The task >> Look through the records below for the line with "loop, which has" and the line with "destruct (decide (r = 0)) as [Hr|Hr].", then return those lines and all lines between, exactly.

Supplied records >>
***

(** * fsp-observer: a shallow embedding of the ingestion pipeline

    The development follows the three source files of the observer:
    [reward_epoch_manager.py] (entities, signing policy and its builder),
    [voting_round.py] (per-round accumulators and the round manager) and
    [observer.py] (the two validators and the per-block ingestion step).

    Python values are embedded as follows: unbounded [int] as [Z], [bytes] as
    [list byte], [str] (and checksum addresses) as [string], [None | T] as
    [option T], a [dict] whose iteration order is observable as an
    insertion-ordered association list, any other [dict] as a [gmap], a
    [set] as a [gset].  Each Python class is a module holding its record [t]
    and its methods.  A Python exception is a value of [PyExc]; code that may
    raise returns [exc]. *)

From Stdlib Require Import ZArith List Lia Bool Permutation Sorted.
From Stdlib Require Import Strings.Byte.
From stdpp Require Import gmap strings list pretty.

Open Scope Z_scope.

(** ** Exceptions *)

Inductive PyExc : Type :=
| AssertionError
| KeyError
| IndexError
| AttributeError
| ValueError (msg : string)
| ExternalError (msg : string).

Inductive exc (A : Type) : Type :=
| Ok (a : A)
| Raise (e : PyExc).
Arguments Ok {A} a.
Arguments Raise {A} e.

#[global] Instance exc_ret : MRet exc := λ A a, Ok a.
#[global] Instance exc_bind : MBind exc := λ A B k m,
  match m with
  | Ok a => k a
  | Raise e => Raise e
  end.

(** [assert c] *)
Definition py_assert (c : bool) : exc unit :=
  if c then Ok tt else Raise AssertionError.
(** * EnergyAI: a shallow embedding of the ledger node

    The development follows the layout of the repository:

    - [Effects]        : a state-and-exception monad for the JavaScript
                         methods that mutate [this] and may [throw];
    - [Budget]         : [src/config/budgetMonitor.js];
    - [Secrets]        : [src/config/secrets.js];
    - [Core]           : the ledger core ([core/Transaction.js],
                         [core/Block.js], [core/Blockchain.js]);
    - [Node]           : the Express application of [src/node.js].

    JavaScript objects are records, methods are computations in the monad
    over the record they mutate, and [try { .. } catch] is [try_catch]. *)

From Stdlib Require Import ZArith QArith Qround Lqa Ascii String List Sorted Lia.
From stdpp Require Import base option list gmap strings pretty.

Local Open Scope string_scope.
Local Open Scope Z_scope.

(* ===================================================================== *)
(** ** Effects: mutable state and exceptions *)
(* ===================================================================== *)

Module Effects.

(** The error classes that cross the boundary of the core, and the plain
    [Error] / [TypeError] of the host language. *)
Inductive ErrorKind :=
| ValidationError
| InvalidTransactionError
| SigningError
| MiningError
| TypeError
| PlainError.

Record Error := mkError { errKind : ErrorKind; errMessage : string }.

(** What a call does: it returns, it throws, it is still running when
    the step budget of a loop is used up ([Spin], for the proof-of-work
    loop, which has no bound in the program), or it ends the process
    ([Exit], for [process.exit(code)]). *)
Inductive outcome (A : Type) :=
| Ret (a : A)
| Throw (e : Error)
| Spin
| Exit (code : nat).
Arguments Ret {A} a.
Arguments Throw {A} e.
Arguments Spin {A}.
Arguments Exit {A} code.

(** A method of an object of type [S].  The state that comes back with a
    [Throw] is the state at the point of the throw: mutations made before
    an exception are not rolled back, as in JavaScript. *)
Definition M (S A : Type) : Type := S -> outcome A * S.

Definition ret {S A} (a : A) : M S A := fun s => (Ret a, s).
Definition throw {S A} (e : Error) : M S A := fun s => (Throw e, s).
Definition spin {S A} : M S A := fun s => (Spin, s).
Definition bind {S A B} (m : M S A) (k : A -> M S B) : M S B :=
  fun s => match m s with
           | (Ret a, s') => k a s'
           | (Throw e, s') => (Throw e, s')
           | (Spin, s') => (Spin, s')
           | (Exit n, s') => (Exit n, s')
           end.
Definition exit {S A} (code : nat) : M S A := fun s => (Exit code, s).
Definition get {S} : M S S := fun s => (Ret s, s).
Definition put {S} (s : S) : M S unit := fun _ => (Ret tt, s).
Definition modify {S} (f : S -> S) : M S unit := fun s => (Ret tt, f s).

(** [try { body } catch (error) { handler error }] *)
Definition try_catch {S A} (body : M S A) (handler : Error -> M S A) : M S A :=
  fun s => match body s with
           | (Throw e, s') => handler e s'
           | r => r
           end.
Lemma loop_body_chunked (k : Z) :
  32 < n → 0 ≤ k < n → body (chunked k, after k) k = Ok (chunked (k + 1), after (k + 1)).
Proof.
  intros Hn Hk. unfold loop_body, force_after.
  rewrite (proj2 (Z.leb_gt n 32)) by done.
  rewrite (proj2 (Z.leb_gt (k + 1) 0)) by lia.
  pose proof (Z.div_mod k 32 ltac:(lia)) as Hdiv.
  pose proof (Z.mod_pos_bound k 32 ltac:(lia)) as Hmod.
  set (q := k `div` 32) in *. set (r := k `mod` 32) in *.
  assert (0 ≤ q) as Hq by (unfold q; zdiv).
  destruct (decide (r = 0)) as [Hr|Hr].
  - (* a new chunk starts with this group *)
    rewrite bool_decide_eq_true_2 by (split; [lia|done]).
    assert (k = 32 * q) as Hkq by lia.
    assert (num_chunks k = q) as Hnk by (rewrite Hkq; apply num_chunks_multiple).
    assert (num_chunks (k + 1) = q + 1) as Hnk1
      by (rewrite Hkq; apply num_chunks_within; lia).
    unfold new_force, chunked_after. rewrite Hnk, Hnk1.
    rewrite block_atoms_index by done.
    cbn [length]. rewrite length_fmap, range0_length.
    rewrite <-app_comm_cons, addCollectiveVariable_here.
    cbn [mbind result_bind]. rewrite addCollectiveVariable_further.
    rewrite addCollectiveVariable_last by (by rewrite length_fmap, range0_length).
    rewrite range0_snoc, !fmap_app by lia. cbn [energy variables fmap list_fmap app].
    replace (Z.to_nat (q + 1)) with (S (Z.to_nat q)) by lia.
    assert (chunk k <$> range0 q = chunk (k + 1) <$> range0 q) as ->.
    { apply fmap_ext_elem. intros c Hc. apply range_elem in Hc.
      apply chunk_after_full; lia. }
    assert (chunk (k + 1) q
            = mkForce (expression n stepFunction thresholdRMSD k) [entry k]) as ->.
    { unfold chunk_after. rewrite <-Hkq. f_equal.
      rewrite Z.min_r by lia. rewrite range_snoc by lia.
      by rewrite range_empty by lia. }
    done.
  - (* the group joins the chunk in progress *)
    rewrite bool_decide_eq_false_2 by (intros [_ ?]; done).
    assert (num_chunks k = q + 1) as Hnk
      by (rewrite Hdiv; apply num_chunks_within; lia).
    assert (num_chunks (k + 1) = q + 1) as Hnk1.
    { replace (k + 1) with (32 * q + (r + 1)) by lia. apply num_chunks_within. lia. }
    rewrite (proj2 (Z.leb_gt k 0)) by lia.
    rewrite block_atoms_index by done. unfold chunked_after. rewrite Hnk, Hnk1.
    cbn [mbind result_bind].
    replace (Z.to_nat (q + 1)) with (S (Z.to_nat q)) by lia.
    rewrite addCollectiveVariable_further.
    rewrite range0_snoc, !fmap_app by lia. cbn [fmap list_fmap].
    rewrite addCollectiveVariable_last by (by rewrite length_fmap, range0_length).
    do 4 f_equal.
    + apply fmap_ext_elem. intros c Hc. apply range_elem in Hc.
      apply chunk_after_full; lia.
    + unfold chunk_after. cbn [energy variables]. do 2 f_equal.
      rewrite !Z.min_r by lia. by rewrite range_snoc, fmap_app by lia.
Qed.

Lemma loop_rounds (k : nat) :
  Z.of_nat k ≤ n →
  for_each body (range0 (Z.of_nat k))
    (if n <=? 32 then single 0 else chunked 0, after 0)
  = Ok (if n <=? 32 then single (Z.of_nat k) else chunked (Z.of_nat k),
        after (Z.of_nat k)).
Proof.
  induction k as [|k IH]; intros Hk; [done|].
  replace (Z.of_nat (S k)) with (Z.of_nat k + 1) by lia.
  rewrite range0_snoc, for_each_app, IH by lia.
  cbn [mbind result_bind for_each].
  destruct (n <=? 32) eqn:Hn.
  - apply Z.leb_le in Hn. by rewrite loop_body_single by lia.
  - apply Z.leb_gt in Hn. by rewrite loop_body_chunked by lia.
Qed.

Lemma loop_result :
  0 ≤ n →
  for_each body (range0 n) (if n <=? 32 then single 0 else chunked 0, after 0)
  = Ok (final_store n stepFunction thresholdRMSD ideal_positions block_atoms numAtoms
          normalize, after n).
Proof.
  intros Hn. pose proof (loop_rounds (Z.to_nat n)) as H.
  rewrite Z2Nat.id in H by done. rewrite H by lia. unfold final_store.
  by destruct (n <=? 32).
Qed.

***

Response >>
    loop, which has no bound in the program), or it ends the process
    ([Exit], for [process.exit(code)]). *)
Inductive outcome (A : Type) :=
| Ret (a : A)
| Throw (e : Error)
| Spin
| Exit (code : nat).
Arguments Ret {A} a.
Arguments Throw {A} e.
Arguments Spin {A}.
Arguments Exit {A} code.

(** A method of an object of type [S].  The state that comes back with a
    [Throw] is the state at the point of the throw: mutations made before
    an exception are not rolled back, as in JavaScript. *)
Definition M (S A : Type) : Type := S -> outcome A * S.

Definition ret {S A} (a : A) : M S A := fun s => (Ret a, s).
Definition throw {S A} (e : Error) : M S A := fun s => (Throw e, s).
Definition spin {S A} : M S A := fun s => (Spin, s).
Definition bind {S A B} (m : M S A) (k : A -> M S B) : M S B :=
  fun s => match m s with
           | (Ret a, s') => k a s'
           | (Throw e, s') => (Throw e, s')
           | (Spin, s') => (Spin, s')
           | (Exit n, s') => (Exit n, s')
           end.
Definition exit {S A} (code : nat) : M S A := fun s => (Exit code, s).
Definition get {S} : M S S := fun s => (Ret s, s).
Definition put {S} (s : S) : M S unit := fun _ => (Ret tt, s).
Definition modify {S} (f : S -> S) : M S unit := fun s => (Ret tt, f s).

(** [try { body } catch (error) { handler error }] *)
Definition try_catch {S A} (body : M S A) (handler : Error -> M S A) : M S A :=
  fun s => match body s with
           | (Throw e, s') => handler e s'
           | r => r
           end.
Lemma loop_body_chunked (k : Z) :
  32 < n → 0 ≤ k < n → body (chunked k, after k) k = Ok (chunked (k + 1), after (k + 1)).
Proof.
  intros Hn Hk. unfold loop_body, force_after.
  rewrite (proj2 (Z.leb_gt n 32)) by done.
  rewrite (proj2 (Z.leb_gt (k + 1) 0)) by lia.
  pose proof (Z.div_mod k 32 ltac:(lia)) as Hdiv.
  pose proof (Z.mod_pos_bound k 32 ltac:(lia)) as Hmod.
  set (q := k `div` 32) in *. set (r := k `mod` 32) in *.
  assert (0 ≤ q) as Hq by (unfold q; zdiv).
  destruct (decide (r = 0)) as [Hr|Hr].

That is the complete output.